Dear Friends,
Like many of you, I am dismayed by the growing housing crisis playing out in Portland and communities across the country. These problems were made much worse by the federal government’s failure to do its part, especially the obligation to the very poor and damaged, most likely to be chronically on our streets. The pandemic has also had a severe impact, and the result we know all too well now are people and families relying on increasingly scarce resources, having to choose between paying rent, bills, or buying food, or frankly left to fend for themselves.
There is no single answer to fix all these challenging issues.

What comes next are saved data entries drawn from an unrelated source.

(** * Laser chess (Khet): the rules engine, the event log and the search

    A shallow embedding of [laserChess/laser_model.py] and of the command
    entry points of [laserChess/laser_controller.py].

    Python objects are shared and mutated in place.  The embedding keeps the
    sharing explicit:
    - a token is referred to by its index in [Game.tokens] (the numpy array
      built once by [Game.__init__] and never reordered), so that the board,
      the event log and an action all name the same object;
    - a square is referred to by its coordinates, the two fields a [Square]
      is built with and that nothing ever writes again;
    - every method that mutates the game takes the game and returns the new
      one inside [result], which also carries a raised exception or the
      exhaustion of the fuel that bounds recursion and [while] loops. *)

From Stdlib Require Import ZArith List Bool Lia Floats String.
From stdpp Require Import base list.
Import ListNotations.
Open Scope Z_scope.

(** ** Outcomes of a method call *)

(** The exceptions the modelled code can raise.  [BadReference] stands for
    the use of a token index outside [tokens], which no Python reference can
    be. *)
Inductive exn : Set :=
| IndexError
| KeyError
| AttributeError
| UnboundLocalError
| TypeError
| ValueError
| BadReference.

(** A call returns a value, raises, or has not returned when the fuel
    that bounds its recursion and its [while] loops ran out. *)
Inductive result (A : Type) : Type :=
| Ok (a : A)
| Raise (e : exn)
| Diverge.

Arguments Ok {A} a.
Arguments Raise {A} e.
Arguments Diverge {A}.

Definition bind {A B : Type} (c : result A) (k : A -> result B) : result B :=
  match c with
  | Ok a => k a
  | Raise e => Raise e
  | Diverge => Diverge
  end.

Notation "x <- c ;; k" := (bind c (fun x => k))
  (at level 100, c at next level, right associativity, only parsing).

Definition of_option {A : Type} (e : exn) (o : option A) : result A :=
  match o with
  | Some a => Ok a
  | None => Raise e
  end.

(** [o is None] *)
Definition is_None {A : Type} (o : option A) : bool :=
  match o with
  | Some _ => false
  | None => true
  end.
(** * Sestra SDK: the gateway client and the wallet helper

    A shallow embedding of [src/client.ts] (class [SestraClient]) and of
    [src/wallet.ts] (class [SestraWallet]), with the interfaces of
    [src/types.ts] they use, followed by the properties of the session
    contract, of the endpoint selection and of the wallet helper.

    Conventions of the embedding.
    - A TypeScript [number] that counts something (calls, lamports,
      milliseconds of the clock) is a [Z]: the integers on which JavaScript
      arithmetic is exact.  A fractional [number] is a [Q].  The timeout of
      [waitForConfirmation], which the code only compares with, is a
      [Number]: a rational, an infinity or NaN.
    - An optional property [p?: T] is an [option T]; [None] reads as
      [undefined].  Where the code tells an absent property from one that
      is there with the value [undefined] (an object spread does), the
      names of the latter are kept beside the values.
    - A plain object used as a dictionary (request headers) is a
      [gmap string string].
    - The [async] methods are run one at a time, to completion: a method is
      a function from the state before the call to its outcome (a returned
      value or a thrown exception) and the state after it.  What the outside
      world answers (the HTTP reply, the RPC reply, the clock) is an argument
      of the method, so that every property is stated for every answer. *)

From Stdlib Require Import QArith.QArith_base QArith.Qround.
From stdpp Require Import base strings gmap list pretty.

Set Warnings "-register-all".

Local Open Scope Z_scope.
Local Open Scope string_scope.

(** ** JavaScript values and control *)

Module Js.

(** ToBoolean, on the types the SDK tests with [!x], [x ? a : b],
    [x || y] and [x && y]. *)
Class Truthy (T : Type) := truthy : T -> bool.
Global Hint Mode Truthy ! : typeclass_instances.

Global Instance truthy_bool : Truthy bool := fun b => b.
Global Instance truthy_string : Truthy string :=
  fun s => match s with EmptyString => false | String _ _ => true end.
Global Instance truthy_number : Truthy Z := fun n => negb (n =? 0)%Z.
(** An array is an object: always truthy, also when empty. *)
Global Instance truthy_array {A} : Truthy (list A) := fun _ => true.
(** [undefined] and [null] are falsy. *)
Global Instance truthy_option {A} `{Truthy A} : Truthy (option A) :=
  fun o => match o with Some a => truthy a | None => false end.

(** [a || b], for an optional [a] and a [b] that is always there. *)
Definition or_else {A} `{Truthy A} (a : option A) (b : A) : A :=
  match a with
  | Some x => if truthy x then x else b
  | None => b
  end.

(** A value interpolated in a template literal: [`${x}`]. *)
Definition template (x : option string) : string := default "undefined" x.

(** [s.includes(search)]. *)
Fixpoint includes (s search : string) : bool :=
  String.prefix search s ||
  match s with
  | EmptyString => false
  | String _ rest => includes rest search
  end.

(** What a [throw] can carry, as far as a [catch] of the SDK tells values
    apart: [error instanceof Error ? error.message : fallback]. *)
Inductive Exn :=
| Error (message : string)
| NonError.

Definition message_or (fallback : string) (e : Exn) : string :=
  match e with
  | Error m => m
  | NonError => fallback
  end.

(** How a call completes. *)
Inductive Outcome (A : Type) :=
| Returns (v : A)
| Throws (e : Exn).
Global Arguments Returns {A} v.
Global Arguments Throws {A} e.

Definition returned {A} (o : Outcome A) : bool :=
  match o with Returns _ => true | Throws _ => false end.

(** A method body over a state [S]: state in, outcome and state out.  A
    [throw] keeps the state reached so far. *)
Definition M (S A : Type) : Type := S -> Outcome A * S.

Definition ret {S A} (v : A) : M S A := fun s => (Returns v, s).
Definition throw {S A} (e : Exn) : M S A := fun s => (Throws e, s).
Definition bind {S A B} (m : M S A) (k : A -> M S B) : M S B :=
  fun s =>
    match m s with
    | (Returns v, s') => k v s'
    | (Throws e, s') => (Throws e, s')
    end.
Definition get {S} : M S S := fun s => (Returns s, s).
Definition modify {S} (f : S -> S) : M S unit := fun s => (Returns tt, f s).
(** [try { body } catch (error) { handler }] *)
Definition try_catch {S A} (body : M S A) (handler : Exn -> M S A) : M S A :=
  fun s =>
    match body s with
    | (Returns v, s') => (Returns v, s')
    | (Throws e, s') => handler e s'
    end.

(** [new Date(s)] and [new Date()] carry a time value in milliseconds, or
    none (an Invalid Date, whose time value is NaN).  [a > b] between two
    dates compares the time values; a comparison with NaN is false. *)
Definition Date := option Z.
Definition Date_gt (a b : Date) : bool :=
  match a, b with
  | Some x, Some y => (y <? x)%Z
  | _, _ => false
  end.

End Js.

Export Js.

(** [let! x := await m in k] reads as [const x = await m; k]. *)
Notation "'let!' x ':=' m 'in' k" := (bind m (fun x => k))
  (at level 10, x name, m at level 200, k at level 200, only parsing).
Notation "'do!' m 'in' k" := (bind m (fun _ => k))
  (at level 10, m at level 200, k at level 200, only parsing).

(** ** [src/types.ts] *)

(** A JSON document, for request bodies: [BodyJSON v] below stands for the
    text [JSON.stringify(v)]. *)
Inductive JSON :=
| JNull
| JBool (b : bool)
| JNum (n : Z)
| JStr (s : string)
| JArr (items : list JSON)
| JObj (members : list (string * JSON)).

But there ARE solutions—and they take all of us working together to advance. It starts with getting the federal government back into the housing game and becoming a full partner to our local communities. Over $85 billion in federal funding has been invested in housing since the pandemic, but this just reverses the deficit created by years of budget cuts. We can and must do more.
Housing and Urban Development Secretary Marcia L. Fudge brings the level of leadership we need to solve the housing crisis. Today I welcomed her to Portland to see innovative housing solutions at work and meet with the metro area’s key housing experts who are pushing for progress. We toured sites including Walsh Commons in Milwaukie, which provides 28 units of new affordable housing and a family shelter, and is accessible to light rail.
Secretary Fudge is a solutions-oriented leader who understands that complex problems require creativity, innovation, and partnership. She shared some new HUD initiatives aimed at helping local communities increase affordable housing stock, stabilize rent prices, and boost nationwide fair housing initiatives and fair lending enforcement to ensure underserved communities have greater access to homeownership opportunities.
Thanks to leaders like Secretary Fudge and our local housing advocates, I am confident we will meet the challenges ahead and help more people and families in our communities access safe, stable housing. I will also continue to work closely with my friends in Congress like Representatives Ayanna Pressley, Ilhan Omar, and Alexandria Ocasio-Cortez to advance the housing legislation outlined in my 2022 blueprint: Locked Out 2.0.
Affordable housing is a basic human right, and we won’t stop working for the day that everyone can access it. Together, we can achieve great things, even solving this housing crisis.